È in Francia che Balerdi trova il suo ambiente ideale, migliorando sul campo anno dopo anno soprattutto grazie agli insegnamenti ricevuti agli ordini di Tudor prima e di De Zerbi poi.

In questi anni diventa uno dei leader carismatici, nonchè capitano dell’ Olympique Marsiglia crescendo in tutti i fondamentali di gioco e diventando una pedina inamovibile della difesa transalpina.

PERCHÉ LA ROMA LO HA VOLUTO

Forte di una difesa affiatata, Gasperini è alla ricerca di rotazioni di maggior livello rispetto al passato.
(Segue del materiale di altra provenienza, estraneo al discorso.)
(** C7: classification is case-insensitive: a text and its lowercased form
    get the same label, as do "BUY this phone" and "buy this phone". *)
Theorem C7_case_insensitive (lower : str -> str)
  (Hidem : forall s, lower (lower s) = lower s)
  (Hascii : forall s, isascii s = true -> lower s = ascii_lower s) :
  (forall text,
     App.detect_intent lower text = App.detect_intent lower (lower text))
  /\ App.detect_intent lower (lit "BUY this phone")
     = App.detect_intent lower (lit "buy this phone")
  /\ App.detect_intent lower (lit "BUY this phone") = lit "Purchase Interest".
Proof.
  split; [|split].
  - intros text. unfold App.detect_intent. cbn zeta.
    rewrite Hidem. reflexivity.
  - unfold App.detect_intent. rewrite !Hascii by reflexivity.
    vm_compute. reflexivity.
  - unfold App.detect_intent. rewrite Hascii by reflexivity.
    vm_compute. reflexivity.
Qed.

Lemma C7_case_insensitive_witness :
  (forall s, ascii_lower (ascii_lower s) = ascii_lower s) /\
  (forall s, isascii s = true -> ascii_lower s = ascii_lower s) /\
  App.detect_intent ascii_lower (lit "Not Working")
    = App.detect_intent ascii_lower (ascii_lower (lit "Not Working")).
Proof.
  split; [exact ascii_lower_idem|]. split; [reflexivity|].
  exact (proj1 (C7_case_insensitive ascii_lower ascii_lower_idem
                  (fun s _ => eq_refl)) (lit "Not Working")).
Defined.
In questa ottica si inserisce l’acquisto dell'argentino, capace di dare respiro al terzetto arretrato - più probabilmente a Ndicka - mantenendo un tasso tecnico alto e guadagnando una qualità di impostazione dal basso che probabilmente manca. Completa il quadro un’ottima capacità di accorciare il campo uscendo in anticipo sull’avversario, qualità che il tecnico romanista chiede alla sua linea difensiva oltre ad una pericolosità sulle palle inattive data dai suoi 188 cm di altezza.